Fig. 3 shows the models in which the free CO interacts with (i) HCOO⁻ (model A, HCOO–CO), (ii) a simple molecule that provides both carboxyl and amino groups, such as Gly (model B), and (iii) NH₄⁺ (model E, NH₄⁺-CO; model C, CO-NH₄⁺). In the case of two NH₄⁺ molecules (model not shown), two unconstrained NH₄⁺ molecules strongly repel each other, whereas a constrained model (with fixed N···CO···N distances) exhibits a large positive binding energy.
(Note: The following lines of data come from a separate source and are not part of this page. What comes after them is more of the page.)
Definition encodeString (c : Http2HPACKContext) (value : bytes) : outcome bytes :=
  value ← (if huffmanEncoding c then encodeHuffman value else mret value);
  n ← encodeNumber (slen value) [huffmanEncoding c];
  mret (n ++ value).

(** One round of the loop of [encode]. *)
Definition encode_header (c : Http2HPACKContext) (name value : bytes) : outcome (bytes * Http2HPACKContext) :=
  let index := getIndexByNameAndValue name value false (table c) in
  if negb (index =? -1) then
    e ← encodeNumber index [true];
    mret (e, c)
  else
    let index := getIndexByName name false (table c) in
    e ← (if negb (index =? -1) then
           n ← encodeNumber index [false; true];
           v ← encodeString c value;
           mret (n ++ v)
         else
           n ← encodeString c name;
           v ← encodeString c value;
           mret ([64] ++ n ++ v));
    mret (e, with_table (addHeader name value false (table c)) c).

Fixpoint encode (c : Http2HPACKContext) (hs : headers) : outcome (bytes * Http2HPACKContext) :=
  match hs with
  | [] => mret ([], c)
  | (name, value) :: hs =>
      '(e, c) ← encode_header c name value;
      '(es, c) ← encode c hs;
      mret (e ++ es, c)
  end.

Definition decodeString (data : bytes) (indx : Z) : outcome (bytes * Z) :=
  st ← at_ data indx;
  '(len, indx) ← decodeNumber data 1 st indx;
  value ← substr data indx (size_t len);
  value ← (if Z.testbit st 7 then decodeHuffman value else mret value);
  mret (value, indx + len).

(** A literal header: a new name when the byte is exactly the representation's
    pattern, else a name by index; then the value. *)
Definition decode_literal (data : bytes) (c : Http2HPACKContext) (st pattern prefixSize indx : Z)
    : outcome (bytes * bytes * Z) :=
  '(name, indx) ←
    (if st =? pattern then decodeString data (indx + 1)
     else
       '(nmindx, indx) ← decodeNumber data prefixSize st indx;
       mret (getNameByIndex (wraps 32 nmindx) true (table c), indx));
  '(value, indx) ← decodeString data indx;
  mret (name, value, indx).

(** One round of the loop of [decode].  An index without an entry dereferences
    the end of an empty map; the last branch changes nothing, not even [indx]. *)
Definition decode_step (data : bytes) (c : Http2HPACKContext) (hs : headers) (indx : Z)
    : outcome (Http2HPACKContext * headers * Z) :=
  st ← at_ data indx;
  if Z.testbit st 7 then
    '(index, indx) ← decodeNumber data 1 st indx;
    match getNameAndValueByIndex (wraps 32 index) true (table c) with
    | Some nv => mret (c, mset nv.1 nv.2 hs, indx)
    | None => Undefined
    end
  else if Z.testbit st 6 then
    '(name, value, indx) ← decode_literal data c st 64 2 indx;
    mret (with_table (addHeader name value true (table c)) c, mset name value hs, indx)
  else if st <=? 15 then
    '(name, value, indx) ← decode_literal data c st 0 4 indx;
    mret (c, mset name value hs, indx)
  else if Z.testbit st 3 then
    '(name, value, indx) ← decode_literal data c st 16 4 indx;
    mret (c, mset name value hs, indx)
  else mret (c, hs, indx).

Fixpoint decode_loop (fuel : nat) (data : bytes) (c : Http2HPACKContext) (hs : headers) (indx : Z)
    : outcome (headers * Http2HPACKContext) :=
  match fuel with
  | O => Out_of_fuel
  | S fuel' =>
      if indx <? slen data then
        '(c, hs, indx) ← decode_step data c hs indx;
        decode_loop fuel' data c hs indx
      else mret (hs, c)
  end.

(** Every round but the one that changes nothing reads at least one byte. *)
Definition decode (c : Http2HPACKContext) (data : bytes) : outcome (headers * Http2HPACKContext) :=
  decode_loop (S (length data)) data c [] 0.

(** ** Strings *)

(** What [decodeString] recovers from [encodeString]. *)
Definition string_ok (huff : bool) (s : bytes) : Prop :=
  slen s < 255 ∧ (huff = true → huffman_safe s).

Lemma set_prefix_top (h : bool) b : byte_ok b → Z.testbit (set_prefix [h] b) 7 = h.
Proof.
  intros Hb. apply eqb_prop.
  destruct h; [exact (forall_bytes (λ b, Bool.eqb (Z.testbit (set_prefix [true] b) 7) true) eq_refl b Hb)
              |exact (forall_bytes (λ b, Bool.eqb (Z.testbit (set_prefix [false] b) 7) false) eq_refl b Hb)].
Qed.

(** The number lemma in the form used here: the first byte is at the index. *)
Lemma decodeNumber_at l n pre rest :
  (1 ≤ length l ≤ 7)%nat → 0 ≤ n < suffixMaxValue (Z.of_nat (length l)) + 128 →
  ∃ st e, encodeNumber n l = Ret (st :: e) ∧
    at_ (pre ++ (st :: e) ++ rest) (slen pre) = Ret st ∧
    decodeNumber (pre ++ (st :: e) ++ rest) (Z.of_nat (length l)) st (slen pre)
      = Ret (n, slen pre + slen (st :: e)) ∧
    (byte_ok n ∧ st = set_prefix l n ∨ st = set_prefix l 255).
Proof.
  intros Hl Hn. destruct (decodeNumber_encoded l n pre rest Hl Hn) as (st & e & He & _ & Hst & Hd).
  pose proof (suffixMaxValue_bound (Z.of_nat (length l)) ltac:(lia)).
  exists st, e. split; [done|]. split; [by rewrite at_app_r, <- app_comm_cons, at_0|]. split; [done|].
  destruct Hst as [[-> ?]| ->]; [left; split; [unfold byte_ok; lia|done]|by right].
Qed.

Lemma decodeString_encoded c s :
  string_ok (huffmanEncoding c) s →
  ∃ e, encodeString c s = Ret e ∧ 1 ≤ slen e ∧
    ∀ pre rest, decodeString (pre ++ e ++ rest) (slen pre) = Ret (s, slen pre + slen e).
Proof.
  intros [Hlen Hsafe]. destruct c as [t huff]. cbn [huffmanEncoding] in *.
  assert (∃ w, (if huff then encodeHuffman s else mret s) = Ret w ∧
    (if huff then decodeHuffman w else mret w) = Ret s ∧ slen w ≤ slen s) as (w & Hw & Hdw & Hl).
  { destruct huff; [|by exists s].
    destruct (decodeHuffman_encoded s (Hsafe eq_refl) ltac:(lia)) as (w & ? & ? & ?). by exists w. }
  pose proof (slen_nonneg w). unfold encodeString. cbn [huffmanEncoding]. rewrite Hw. cbn [mbind outcome_bind].
  assert (∀ pre rest, ∃ st e, encodeNumber (slen w) [huff] = Ret (st :: e) ∧
    decodeString (pre ++ ((st :: e) ++ w) ++ rest) (slen pre) = Ret (s, slen pre + slen ((st :: e) ++ w))) as H0.
  { intros pre rest.
    destruct (decodeNumber_at [huff] (slen w) pre (w ++ rest)) as (st & e & He & Hat & Hd & Hst).
    { cbn; lia. }
    { change (suffixMaxValue (Z.of_nat (length [huff]))) with 127. lia. }
    exists st, e. split; [done|]. unfold decodeString. rewrite <- app_assoc, Hat. cbn [mbind outcome_bind].
    change (Z.of_nat (length [huff])) with 1 in Hd. rewrite Hd. cbn [mbind outcome_bind].
    rewrite app_assoc, (substr_app_mid (pre ++ st :: e) w rest _ (size_t (slen w))).
    2: { by rewrite slen_app. }
    2: { unfold size_t. rewrite wrapu_small by lia. done. }
    cbn [mbind outcome_bind].
    assert (Z.testbit st 7 = huff) as ->.
    { destruct Hst as [[Hb ->]| ->]; by apply set_prefix_top. }
    rewrite Hdw. cbn [mbind outcome_bind]. unfold mret, outcome_ret. do 2 f_equal.
    rewrite !slen_app. lia. }
  destruct (H0 [] []) as (st & e & He & _). rewrite He. cbn [mbind outcome_bind].
  eexists. split; [reflexivity|].
  split; [rewrite slen_app, slen_cons; pose proof (slen_nonneg e); lia|].
  intros pre rest. destruct (H0 pre rest) as (st' & e' & He' & Hd).
  rewrite He in He'. injection He' as <- <-. exact Hd.
Qed.

(** ** The invariant of a direction *)

(** Both indices point into the context table, entries are numbered up to
    [currentSize], and names are indexed in the static part only. *)
Record dir_ok (t : DirTable) : Prop := {
  do_hnv : ∀ s i, hnvIndexTable t !! s = Some i →
    1 ≤ i ≤ currentSize t ∧ ∃ nv, contextTable t !! i = Some nv ∧ nv.1 ++ nv.2 = s;
  do_hn : ∀ n i, hnIndexTable t !! n = Some i →
    1 ≤ i ≤ 61 ∧ ∃ v, contextTable t !! i = Some (n, v);
  do_size : 61 ≤ currentSize t
}.

(** A boolean form, to establish the invariant of the static tables. *)
Definition dir_test (t : DirTable) : bool :=
  forallb (λ si : bytes * Z, (1 <=? si.2) && (si.2 <=? currentSize t) &&
    match contextTable t !! si.2 with Some nv => bool_decide (nv.1 ++ nv.2 = si.1) | None => false end)
    (map_to_list (hnvIndexTable t))
  && forallb (λ ni : bytes * Z, (1 <=? ni.2) && (ni.2 <=? 61) &&
    match contextTable t !! ni.2 with Some nv => bool_decide (nv.1 = ni.1) | None => false end)
    (map_to_list (hnIndexTable t))
  && (61 <=? currentSize t).

Lemma dir_test_ok t : dir_test t = true → dir_ok t.
Proof.
  unfold dir_test. rewrite !andb_true_iff, !forallb_forall. intros [[H1 H2] H3]. split; [| |lia].
  - intros s i Hs. apply elem_of_map_to_list, list_elem_of_In in Hs. specialize (H1 _ Hs).
    cbn [fst snd] in H1. rewrite !andb_true_iff in H1. destruct H1 as [[??] H1]. split; [lia|].
    destruct (contextTable t !! i) as [nv|]; [|done]. exists nv. split; [done|].
    by apply bool_decide_eq_true in H1.
  - intros n i Hn. apply elem_of_map_to_list, list_elem_of_In in Hn. specialize (H2 _ Hn).
    cbn [fst snd] in H2. rewrite !andb_true_iff in H2. destruct H2 as [[??] H2]. split; [lia|].
    destruct (contextTable t !! i) as [[n' v]|]; [|done]. exists v.
    apply bool_decide_eq_true in H2. simpl in H2. by subst.
Qed.

Lemma DirTable_new_ok : dir_ok DirTable_new.
Proof. apply dir_test_ok. vm_compute. reflexivity. Qed.

Lemma addHeader_dir_ok n v t : dir_ok t → dir_ok (addHeader_dir n v t).
Proof.
  intros Hok. pose proof Hok as [Hhnv Hhn Hsz]. unfold addHeader_dir.
  destruct (hnvIndexTable t !! (n ++ v)) eqn:E; [done|].
  split; cbn [hnvIndexTable hnIndexTable contextTable currentSize]; [| |lia].
  - intros s i Hs.
    assert (i = currentSize t + 1 ∧ s = n ++ v ∨ hnvIndexTable t !! s = Some i) as [[-> ->]|Hold].
    { case_bool_decide; [by right|]. destruct (decide (n ++ v = s)) as [<-|Hne].
      - rewrite lookup_insert_eq in Hs. injection Hs as <-. by left.
      - rewrite lookup_insert_ne in Hs by done. by right. }
    + split; [lia|]. exists (n, v). by rewrite lookup_insert_eq.
    + destruct (Hhnv _ _ Hold) as (? & nv & Hc & ?). split; [lia|]. exists nv.
      rewrite lookup_insert_ne by lia. done.
  - intros n' i Hn. destruct (Hhn _ _ Hn) as (? & v' & ?). split; [lia|]. exists v'.
    by rewrite lookup_insert_ne by lia.
Qed.

(** The header fields of a table, and a set of fields in which a name and a value
    are told apart by their concatenation: the key of the name/value index. *)
Definition entries (t : DirTable) : list (bytes * bytes) := (map_to_list (contextTable t)).*2.

Definition unambiguous (l : list (bytes * bytes)) : Prop :=
  ∀ p q, p ∈ l → q ∈ l → p.1 ++ p.2 = q.1 ++ q.2 → p = q.

Lemma elem_of_entries t nv : nv ∈ entries t ↔ ∃ i, contextTable t !! i = Some nv.
Proof.
  unfold entries. rewrite list_elem_of_fmap. split.
  - intros ([i nv'] & -> & Hin). apply elem_of_map_to_list in Hin. by exists i.
  - intros [i Hi]. exists (i, nv). split; [done|]. by apply elem_of_map_to_list.
Qed.

Lemma entries_addHeader n v t nv : nv ∈ entries (addHeader_dir n v t) → nv ∈ entries t ∨ nv = (n, v).
Proof.
  rewrite !elem_of_entries. unfold addHeader_dir. case_match; [by left|].
  intros [i Hi]. cbn [contextTable] in Hi. destruct (decide (currentSize t + 1 = i)) as [<-|].
  - rewrite lookup_insert_eq in Hi. injection Hi as <-. by right.
  - rewrite lookup_insert_ne in Hi by done. left. by exists i.
Qed.

Lemma addHeader_dir_size n v t : currentSize (addHeader_dir n v t) ≤ currentSize t + 1.
Proof. unfold addHeader_dir. case_match; simpl; lia. Qed.

(** ** Round trip of one field *)

(** The first byte of an index with the prefix [01]. *)
Lemma set_prefix_01 i :
  1 ≤ i < 63 → let st := set_prefix [false; true] i in
  Z.testbit st 7 = false ∧ Z.testbit st 6 = true ∧ (st =? 64) = false.
Proof.
  intros Hi st.
  pose proof (forall_bytes (λ i, implb ((1 <=? i) && (i <? 63))
    (let st := set_prefix [false; true] i in negb (Z.testbit st 7) && Z.testbit st 6 && negb (st =? 64)))
    eq_refl i ltac:(unfold byte_ok; lia)) as H.
  cbv beta in H. replace ((1 <=? i) && (i <? 63)) with true in H by lia. cbn [implb] in H.
  cbv zeta in H. fold st in H. rewrite !andb_true_iff, !negb_true_iff in H. tauto.
Qed.

(** Encoder and decoder agree: the response table of one is the request table of
    the other. *)
Definition synced (c d : Http2HPACKContext) : Prop :=
  reqTable (table d) = resTable (table c) ∧ dir_ok (resTable (table c)).

Lemma synced_addHeader c d n v :
  synced c d →
  synced (with_table (addHeader n v false (table c)) c) (with_table (addHeader n v true (table d)) d).
Proof.
  intros [E Hok]. split; cbn [with_table table addHeader reqTable resTable].
  - by rewrite E.
  - by apply addHeader_dir_ok.
Qed.

Definition field_ok (huff : bool) (nv : bytes * bytes) : Prop :=
  string_ok huff nv.1 ∧ string_ok huff nv.2.

#[export] Instance field_ok_dec huff nv : Decision (field_ok huff nv).
Proof. unfold field_ok, string_ok. apply _. Defined.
Models A1–A8 show the effect of the C–C distance (negative charge near CO) on ν_CO. In model A, the C–C distance is optimized at 2.98 Å without using constraints, whereas models A1–A8 have constrained C–C distances of 3.08, 3.18, 3.58, 3.78, 3.98, 4.18, 4.38, and 4.58 Å, respectively. All models except for A1–A8 are optimized without constraints. In model B, in which both the amino and carboxyl groups interact with the CO, the carboxyl group is deprotonated, whereas the amino group is neutral. Model C contains hydrogen-bonding interaction in addition to the positive charge effect on CO.

Fig. 3.

Empirical diagram showing the effect of positive and negative charges to ν_CO.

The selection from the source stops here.